The man stood without haste and turned to face me, the window colours sliding across the grey of his habit. His tonsure left a garland of black curls around a polished scalp.

‘Do you love God, boy?’

‘I couldn’t love him any more.’

‘And do you repent of your sins?’

‘What man doesn’t?’

He had warm eyes and a soft face this one. ‘And are you humble, boy?’

‘I could be no more humble,’ I said.

‘You’ve a clever way with words, boy.’ He smiled. The lines spreading from the corners of his eyes declared him given to smiles. ‘Perhaps too clever. Too much cleverness can be a torment to a man, setting his wits against his faith.’ He steepled his fingers. ‘In any event, you are too young to become a novice. Go home, boy, before your parents notice you’re gone.’

‘I have no mother,’ I said. ‘And no father.’

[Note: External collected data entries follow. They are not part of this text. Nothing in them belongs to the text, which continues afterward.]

(* ===== verification/SpineFacts.v ===== *)
(** The node along its runs: one step of the pump, of a rollback, of a snapshot; the invariant
    that ties the database, the log, the snapshots and the state together; and the rollback
    that rebuilds the state the node was in. *)

From Stdlib Require Import Sorting.Sorted.
From S2P Require Import Prelude Cbor Envelope EraSchedule Timing Extension Leader Kes ChainDep Header HeaderFacts.
From S2P Require Import ForkChoice BlockCodec BlockValidity BTree ChainDb Wal WalReplay.
From S2P Require Import Receive ReceiveStores StoredChain ForwardSync Spine.

(** What a log that could be appended to holds. *)
Class WalStoreLaws (L : Type) `{WalStore L} : Type := {
  wal_entries : L -> list WalEntry;
  append_entries l e u l' : wal_append l e = (Ok u, l') -> wal_entries l' = wal_entries l ++ [e];
}.

Section Facts.
Context `{HC : Crypto, HE : Ed25519, HB : !Blake224, HR : LedgerRules, HS : !SnapshotCodec}.
Context {L : Type} `{HW : WalStore L} (put_checkpoint : Z -> result unit ChainDbError).

Definition state_of (r : ReceiveState) : State := (rs_ledger r, rs_chain_dep r).

(** * What one step of the pump can do *)

(** The errors after which the callers of the pump go on. *)
Definition survivable {A} (r : result A PumpError) : Prop :=
  match r with Ok _ | Err (Pump_Receive _) => True | Err _ => False end.

Definition same_but_pending (s s' : ForwardSyncState) : Prop :=
  exists c, s' = with_receive s (mk_ReceiveState (rs_ledger (receive s)) (rs_chain_dep (receive s)) c).

Definition stored_as (d : DecodedBlock) (bytes : list Z) : StoredBlock :=
  mk_StoredBlock (dk_block_hash d) (hi_slot (dk_header_input d)) bytes.

Lemma put_block_error db b e db' : put_block db b = (Err e, db') -> db' = db.
Proof. unfold put_block. destruct (bt_get _ _); [destruct (negb _)|]; congruence. Qed.

Lemma put_block_again db b u db' : put_block db b = (Ok u, db') -> put_block db' b = (Ok tt, db').
Proof.
  unfold put_block at 1. destruct (bt_get (by_slot db) (sb_slot b)) as [x|] eqn:E.
  - destruct (negb _) eqn:En; [done|]. intros [= <- <-]. unfold put_block. by rewrite E, En.
  - intros [= <- <-]. unfold put_block. cbn [by_slot with_blocks]. rewrite get_insert.
    by rewrite bool_decide_eq_true_2.
Qed.

(** The plan of an admitted block: stored, logged, then the tip. *)
Lemma apply_durable db wal stored entry ck slot hash prev bn r db' wal' :
  apply_plan put_checkpoint db wal (durable stored entry ck slot hash) prev bn = (r, db', wal') ->
  survivable r ->
  exists u db1 u', put_block db stored = (Ok u, db1) /\ db' = db1 /\
    wal_append wal entry = (Ok u', wal') /\ r = Ok (Some (mk_PumpTip slot hash prev bn)).
Proof.
  unfold apply_plan, durable. cbn [apply_plan_loop app].
  destruct (put_block db stored) as [[u|e] db1]; [|by intros [= <- <- <-]].
  destruct (wal_append wal entry) as [[u'|e] wal1]; [|by intros [= <- <- <-]].
  destruct ck as [sl|]; cbn [apply_plan_loop app].
  - destruct (put_checkpoint sl); cbn; intros [= <- <- <-]; [|done]. intros _. by exists u, db1, u'.
  - cbn. intros [= <- <- <-] _. by exists u, db1, u'.
Qed.

Lemma step_forward `{LedgerView} st slot hash bytes tip db sched r st' db' :
  forward_sync_step st (Ev_RollForward slot hash bytes tip) db sched = (r, st', db') ->
  db' = db /\ same_but_pending st st' /\ forall plan, r = Ok plan -> plan = [].
Proof.
  unfold forward_sync_step, receive_apply, roll_forward.
  destruct (phc_insert (pending_headers (receive st)) slot hash bytes) as [c|[s h]].
  - destruct (_ && _); cbn; intros [= <- <- <-]; (split; [done|]; split; [by exists c|by intros ? [= <-]]).
  - intros [= <- <- <-]. split; [done|]. split; [|done]. exists (pending_headers (receive st)).
    by destruct st as [[]].
Qed.
Definition from_admission (e : RollbackAdmissionError) : RecoveryAdmissionFault :=
  match e with
  | LineageMismatch slot _ _ => Fault_LineageMismatch slot
  | Adm_ExceededRollback depth k _ _ => Fault_ExceededRollback depth k
  | BeforeBootstrapAnchor target anchor => Fault_BeforeBootstrapAnchor target anchor
  | TargetNotOnCanonicalChain slot => Fault_TargetNotOnCanonicalChain slot
  end.

(** The two errors of [NodeLifecycleError] the functions here raise. *)
Inductive NodeLifecycleError : Type := RelaySync | Life_RecoveryAdmission (fault : RecoveryAdmissionFault).

Section Lockstep.
Context `{HC : Crypto, HE : Ed25519, HB : !Blake224, HR : LedgerRules}.

(** What [NodeSyncError::Pump] was formatted from. *)
Inductive SyncFault : Type :=
| Sync_Decode (e : BlockValidityError)
| Sync_Pump (e : PumpError)
| Sync_Event (e : ApplyError)
| Sync_SwitchRollback (e : ApplyError)
| Sync_SwitchRollForward (e : ApplyError)
| Sync_Accumulator.

Inductive NodeSyncError : Type :=
| Pump (fault : SyncFault)
| UnexpectedRollback
| RollbackPointSlotMismatch (peer_slot stored_slot : Z) (hash : Hash32)
| Sync_RecoveryAdmission (fault : RecoveryAdmissionFault).

Definition sync_error (e : NodeLifecycleError) : NodeSyncError :=
  match e with Life_RecoveryAdmission f => Sync_RecoveryAdmission f | RelaySync => Pump Sync_Accumulator end.

(** * The accumulator in lockstep with a rollback *)

(** What these functions use of [EpochAccumulatorStore], a file store. *)
Class AccumulatorStore (A : Type) : Type := {
  AccumulatorError : Type;
  acc_seed_slot : A -> result (option Z) AccumulatorError;
  acc_last_advanced_point : A -> result (option RollbackPoint) AccumulatorError;
  acc_settled_rewind_point : A -> result (option RollbackPoint) AccumulatorError;
  acc_reset_to_settled : A -> result bool AccumulatorError * A;
  acc_reset_to_bootstrap : A -> result unit AccumulatorError * A;
  acc_recertify_settled_anchor : A -> result (option RollbackPoint) AccumulatorError * A;
}.

Definition resolve_canonical_point (chaindb : Inner) (slot : Z) : result (option RollbackPoint) NodeLifecycleError :=
  match mem_get_block_by_slot chaindb slot with
  | None => Ok None
  | Some sb =>
      match decode_block (sb_bytes sb) with
      | Err _ => Err (Life_RecoveryAdmission (NonContiguousCanonicalSpan slot))
      | Ok decoded => Ok (Some (mk_RollbackPoint slot (hi_block_no (dk_header_input decoded)) (sb_hash sb)))
      end
  end.
Lemma fork_switch_cases p switch body_source k r p' b : switch_sound p switch body_source b ->
  apply_fork_switch p switch body_source sched k = (r, p') ->
  match r with
  | Ok (Adopted new_tip _) => spine_ok (node p') /\ switched p p' switch new_tip
  | Ok (ProofFailed _) => node p' = node p
  | Err e => (node p' = node p /\ exists f, e = sync_error f) \/ stopped_by_log e
  end.
Proof.
  intros [Hn Hb Hanchor Habove Hcal Hsnap Hord] Hswitch. pose proof Hswitch as Hfailed. unfold apply_fork_switch in Hswitch.
  destruct (prove_fork_switch _ _ switch body_source sched) as [blocks|e] eqn:Ep.
  2: { injection Hswitch as <- <-. by apply unproven_moves_nothing in Hfailed as (-> & _). }
  unfold prove_fork_switch in Ep. rewrite Hanchor in Ep. cbn [fa_slot fa_hash] in Ep.
  apply rbind_ok_inv in Ep as (bodies & Hbodies & Ep). apply rbind_ok_inv in Ep as ([l c] & Hm & Ep).
  apply map_err_ok in Hm.
  apply prevalidate_ok in Ep as (Hbytes & Hlen & [final Hlast] & Hbind & s' & Hprov).
  rewrite Hlast, Hanchor in Hswitch. cbn [fa_slot fa_hash pt_hash epoch_accumulator with_retention node] in Hswitch.
  destruct (accumulator_admit_and_clear_for_rollback _ _ _ _) as [[u|f] acc]; cbn [with_accumulator with_retention node] in Hswitch.
  2: { injection Hswitch as <- <-. left. split; [done|by eexists]. }
  destruct (anchored (node p) b l c) as [(n1 & rest & t & Hroll & Hn1 & Hc1 & Hup & Hs1 & Hp1)|(e & n1 & Hroll & He)]; [done..| |];
    rewrite Hroll in Hswitch; cbn [with_node node] in Hswitch.
  2: { injection Hswitch as <- <-. right. exists e. split; [done|by left]. }
  destruct (switch_goes_through (node p) n1 b rest blocks final (l, c) s') as [(n2 & Hfwd & Hn2 & Hc2 & Htip)|(e & n2 & Hfwd & He)]; [done..| | |].
  { intros x d Hx. assert (Hxb : pb_bytes x ∈ bodies) by (rewrite <- Hbytes; by apply (list_elem_of_fmap_2 pb_bytes)).
    destruct (fetched_from _ _ _ _ _ Hbodies Hxb) as [slot Hslot]. by apply (Hord slot). }
  2: { rewrite Hfwd in Hswitch. injection Hswitch as <- <-. right. exists e. split; [done|by right]. }
  rewrite Hfwd in Hswitch. injection Hswitch as <- <-. split; [exact Hn2|].
  exists blocks. rewrite Hanchor. cbn [fa_slot with_fence with_node node pending_fork_switch pending_reselection].
  rewrite Hanchor in Hbind. cbn [fa_hash] in Hbind.
  destruct (bind_branch_links _ _ _ Hprov 0 b [] _ Hbind Hlen) as [Hbound _]; [done|].
  split; [exact Hbound|]. split; [exact Hc2|]. split; [|done]. intros Hp. rewrite Hc2, Hup.
  apply (bind_branch_links _ _ _ Hprov 0 b rest _ Hbind Hlen). rewrite <- Hup. by apply up_to_linked.
Qed.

His smile eased. ‘Well now, that’s a different matter. We have orphans here, saved from the corruptions of the road and educated in the ways of our Lord. But most come to us as infants, and it isn’t an easy life, our boys work hard, both in the field and at their studies, and there are rules. Lots of rules.’

‘I came to be a monk, not an orphan, a brother, not a son.’ I didn’t want to be a monk but just being told ‘no’ lit the corner of a fire in me. I knew myself broken, to burn over every refusal, to feel my blood rise at the slightest provocation, but knowing and fixing are different things.

‘A good number of our novices are drawn from boys maintained here.’ If he sensed my anger he showed no sign of it. ‘I myself was left on the church steps as a baby, many years ago.’

‘I could start that way.’ I shrugged as if letting myself be talked into it.

He nodded and watched me with those kind eyes. I wondered if his prayers were still echoing behind them. Did God speak back to him or did the Old Gods whisper from the yew, or perhaps the gods of the Nuban called out to him across the straits from the crowed heavens above Afrique?

‘I’m Abbot Castel,’ he said.

‘Jorg.’

‘If you follow me we shall at least see that you get a meal.’ He smiled again, the sort of smile that said he liked me. ‘And if perhaps you choose to stay we might see whether you really could love God a little more and be somewhat more humble.’

I spent that first day digging up potatoes with the twelve orphans currently under St Sebastian’s care. The boys ranged from five years to fourteen, as mixed a bunch as you could want, some serious, some wild, but all excited to have a new boy amongst them to break the monotony of mud and potatoes, potatoes and more mud.

‘Did your family leave you here?’ Orscar asked the questions and the rest of them listened. A short boy, lean, ragged black hair as if cut in haste, and mud on both cheeks. I guessed him to be eight.

‘I walked,’ I said.

‘My grandpa brought me here,’ Orscar said, resting on his digging fork. ‘Mam died and my father never came back from the war. I don’t remember them much.’

Another taller boy snorted at the tale of Orscar’s father, but said nothing.

‘I came to be a monk,’ I said. I drove the fork deep and turned up half a dozen potatoes, the biggest of them skewered on the tines.

‘Idiot.’ The largest of the boys shouldered me aside and lifted the end my fork. ‘Scratch them and they won’t keep past a week. You gotta feel the way into the ground, dig around them.’ He pulled the wounded vegetable free.